*Exercise details:* Filter the material, keeping only lines with the word "option".

*Material supplied:*
◆ ◆ ◆ ◆ ◆

(** The shape and the bookkeeping of a result's ledger: [years] entries
    labelled "Year 1", "Year 2", ... in order, then one trailing entry
    exactly when months or days remain; the entries chain from the
    principal; the two top-level figures are the closing amount, and
    the closing amount less the principal, each rounded to two
    decimals. *)
Definition consistent_ledger (principal : num)
    (res : CalculationResult num) : Prop :=
  let dateDiff := timeDuration res in
  exists yearPart trailing,
    breakdown res = yearPart ++ trailing
    /\ (0 <= years dateDiff)%Z
    /\ Z.of_nat (length yearPart) = years dateDiff
    /\ map period yearPart
       = map (fun i => ("Year " ++ string_of_Z (Z.of_nat i))%string)
           (seq 1 (length yearPart))
    /\ (trailing = [] \/ exists entry, trailing = [entry])
    /\ (trailing <> [] <-> (months dateDiff > 0 \/ days dateDiff > 0)%Z)
    /\ chained principal (breakdown res)
    /\ finalAmount res = round2 (closingAmount principal (breakdown res))
    /\ totalInterest res
       = round2 (closingAmount principal (breakdown res) - principal).
End Ledger.

(** A principal the input contract admits: a positive finite number. *)
Definition positive_finite (p : float) : Prop :=
  (0 <? p)%float = true /\ (p <? infinity)%float = true.

(** The integers [lo, lo + 1, ...], [n] of them. *)
Fixpoint Zrange (lo : Z) (n : nat) : list Z :=
  match n with
  | O => []
  | S n' => lo :: Zrange (lo + 1) n'
  end.

(** A number that compares equal to 0: one of the two zeros. *)
Definition zero_valued (z : float) : Prop := (z =? 0)%float = true.

(** Either zero times an integer-valued number is a zero. *)
Definition zero_times_integer (n : Z) : bool :=
  ((0 * float_of_Z n =? 0) && (neg_zero * float_of_Z n =? 0))%float.

(** ** Failed attempts of [handleCalculate] *)

Definition invalid_principal (inp : CalculatorInputs) : Prop :=
  isNaN (parseFloat (principal inp)) = true
  \/ (parseFloat (principal inp) <=? 0)%float = true.

Definition invalid_rate (inp : CalculatorInputs) : Prop :=
  isNaN (parseFloat (interestRate inp)) = true
  \/ (parseFloat (interestRate inp) <? 0)%float = true.

Definition bad_date_format (inp : CalculatorInputs) : Prop :=
  datePattern_test (startDate inp) = false
  \/ datePattern_test (endDate inp) = false.

Definition ordering_violation (inp : CalculatorInputs) : Prop :=
  BSDate_lt (parseBSDate (endDate inp)) (parseBSDate (startDate inp)).

Definition fails_validation (inp : CalculatorInputs) : Prop :=
  invalid_principal inp \/ invalid_rate inp \/ bad_date_format inp
  \/ ordering_violation inp.

(** ** The inputs the component starts with, and their result *)

Definition initial_inputs : CalculatorInputs :=
  {| principal := "100000"; interestRate := "3";
     startDate := "2078-01-01"; endDate := "2080-04-04" |}.

Definition initial_result : CalculationResult float :=
  {| finalAmount := 202161.28%float;
     totalInterest := 102161.28%float;
     timeDuration := {| years := 2; months := 3; days := 3 |};
     breakdown :=
       [ {| period := "Year 1"; startingPrincipal := 100000%float;
            interest := 36000%float; endingAmount := 136000%float |};
         {| period := "Year 2"; startingPrincipal := 136000%float;
            interest := 48960%float; endingAmount := 184960%float |};
         {| period := "3 months 3 days"; startingPrincipal := 184960%float;
            interest := 17201.280000000002%float;
            endingAmount := 202161.28%float |} ]
  |}.

(** ** Two decimals, read off the exact value *)

(** The number of hundredths nearest to the exact value of a finite
    binary64 number, a half going up: for the value [n * 2 ^ e] it is
    the integer part of [100 * n * 2 ^ e + 1/2].  This is what rounding
    the held value to two decimal places gives, whatever the program
    computes. *)
Definition nearest_hundredths (x : float) : option Z :=
  match Prim2SF x with
  | S754_zero _ => Some 0
  | S754_finite s m e =>
      let n := if s then Z.neg m else Z.pos m in
      Some (if 0 <=? e then 100 * n * 2 ^ e
            else (200 * n + 2 ^ (- e)) / 2 ^ (1 - e))
  | _ => None
  end.
(* ================================================================== *)
(** * More specification-side vocabulary                               *)
(* ================================================================== *)

(** The day number of a date, and the length of a duration in days, in
    the fixed radix of 12 months of 30 days. *)
Definition dayNumber (d : BSDate) : Z := (year d * 12 + month d) * 30 + day d.

Definition durationDays (d : Duration) : Z :=
  (years d * 12 + months d) * 30 + days d.

(** The decimal digit [n] as a character, and zero-padded fields. *)
Definition digit_char (n : Z) : ascii := ascii_of_N (Z.to_N (48 + n)).

Definition pad2 (n : Z) : string :=
  String (digit_char (n / 10)) (String (digit_char (n mod 10)) EmptyString).

Definition pad4 (n : Z) : string :=
  String (digit_char (n / 1000))
    (String (digit_char (n / 100 mod 10)) (pad2 (n mod 100))).

(** The date string YYYY-MM-DD with the given fields. *)
Definition formatBSDate (d : BSDate) : string :=
  (pad4 (year d) ++ "-" ++ pad2 (month d) ++ "-" ++ pad2 (day d))%string.

(** The list last written to [localStorage] under the component's key,
    if any was. *)
Fixpoint lastStored (effects : list Effect)
  : option (list SavedCalculation.t) :=
  match effects with
  | [] => None
  | e :: rest =>
      match lastStored rest with
      | Some v => Some v
      | None =>
          match e with
          | setItem key v => if String.eqb key storage_key then Some v else None
          | alert _ => None
          end
      end
  end.

(** The state and the effect of a successful save. *)
Definition savedEntry (name : string) (now_id now_timestamp : Z)
    (st : PageState) (res : CalculationResult float) : SavedCalculation.t :=
  {| SavedCalculation.id := string_of_Z now_id;
     SavedCalculation.timestamp := now_timestamp;
     SavedCalculation.inputs := inputs (calculation st);
     SavedCalculation.result := res;
     SavedCalculation.name := name |}.

(** A result that [calculateNepaliInterest] returned to the handler for
    some inputs. *)
Definition computed (r : CalculationResult float) : Prop :=
  exists inp, tryCalculate inp = Return r.

(** The result on screen and every saved result were computed. *)
Definition results_computed (st : PageState) : Prop :=
  (forall r, result (calculation st) = Some r -> computed r)
  /\ Forall (fun c => computed (SavedCalculation.result c))
       (savedCalculations st).

(** Every [Load] of the sequence loads an entry that is in the list of
    saved calculations when it happens (the entries the page offers). *)
Fixpoint loads_listed (actions : list Action) (st : PageState) : Prop :=
  match actions with
  | [] => True
  | a :: rest =>
      match a with
      | Load calc => In calc (savedCalculations st)
      | _ => True
      end
      /\ loads_listed rest (fst (step a st))
  end.

(** [kept] is [all] with some elements left out, the others in their
    order. *)
Inductive subsequence {A : Type} : list A -> list A -> Prop :=
| subsequence_nil : subsequence [] []
| subsequence_keep (x : A) (kept all : list A) :
    subsequence kept all -> subsequence (x :: kept) (x :: all)
| subsequence_drop (x : A) (kept all : list A) :
    subsequence kept all -> subsequence kept (x :: all).


(* ================================================================== *)
(** * Binary64 rounding                                                *)
(* ================================================================== *)

(** The operations of [float] are specified by [SpecFloat]: each forms
    its exact result as an integer quotient at an exponent and hands it
    to [binary_round_aux], which shifts it to the exponent the format
    assigns to its size, rounds to nearest with ties to even, and
    renormalises.  The definitions of this section name the parts of
    that computation on non-negative numbers, so that the order of two
    results can be read off the order of the exact values. *)

Definition fexp64 (e : Z) : Z := SpecFloat.fexp prec emax e.

(** The quotient [A / B] as a shift record: integer part, the half bit
    and the sticky bit of the fraction. *)
Definition quotient_record (A B : Z) : shr_record :=
  {| shr_m := A / B;
     shr_r := B <=? 2 * (A mod B);
     shr_s := negb ((A mod B =? 0) || (2 * (A mod B) =? B)) |}.

(** The integer nearest to [A / B], ties to even. *)
Definition nearest_even (A B : Z) : Z :=
  let q := A / B in
  let r := A mod B in
  if 2 * r <? B then q
  else if 2 * r =? B then (if Z.even q then q else q + 1)
  else q + 1.

(** What [binary_round_aux] makes of a rounded significand [N] at
    exponent [E]: a significand of 54 bits is renormalised, an exponent
    beyond the format gives an infinity. *)
Definition finish (N E : Z) : spec_float :=
  if N =? 0 then S754_zero false
  else if N =? 2 ^ 53 then
    if E + 1 <=? 971 then S754_finite false (Z.to_pos (2 ^ 52)) (E + 1)
    else S754_infinity false
  else
    if E <=? 971 then S754_finite false (Z.to_pos N) E
    else S754_infinity false.

(** The rounding of [A / B * 2 ^ e], as [SFdiv] calls it. *)
Definition round_quotient (A B e : Z) : spec_float :=
  binary_round_aux prec emax false (A / B) e (new_location B (A mod B)).

(** The exponent the format assigns to [A / B * 2 ^ e]. *)
Definition target_exponent (A B e : Z) : Z := fexp64 (Zdigits2 (A / B) + e).

(** A quotient [A / B] at exponent [e] is scaled well when the exponent
    the format assigns to it is not below [e]: rounding then only shifts
    to the right. *)
Definition well_scaled (A B e : Z) : Prop :=
  e <= fexp64 (Zdigits2 (A / B) + e).

Definition rounded_significand (A B e : Z) : Z :=
  nearest_even A (B * 2 ^ (target_exponent A B e - e)).

(** [A / B * 2 ^ e <= A' / B' * 2 ^ e'], without fractions. *)
Definition value_le (A B e A' B' e' : Z) : Prop :=
  A * B' * 2 ^ (e - Z.min e e') <= A' * B * 2 ^ (e' - Z.min e e').

(** The binary64 number nearest to [M * 2 ^ K], as [SFadd] and
    [float_of_Z] call it. *)
Definition round_dyadic (M K : Z) : spec_float :=
  binary_normalize prec emax M K false.

(** [M * 2 ^ K] as [binary_round] aligns it before it rounds. *)
Definition aligned (M K : Z) : Z * Z :=
  let E := fexp64 (Zdigits2 M + K) in
  if E <? K then (M * 2 ^ (K - E), E) else (M, K).

(** The non-negative values: [+0], the positive finite numbers and
    [+Infinity]. *)
Definition nonneg (x : spec_float) : bool :=
  match x with
  | S754_zero false | S754_finite false _ _ | S754_infinity false => true
  | _ => false
  end.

◆ ◆ ◆ ◆ ◆

*Task solution:*
Definition nearest_hundredths (x : float) : option Z :=
  : option (list SavedCalculation.t) :=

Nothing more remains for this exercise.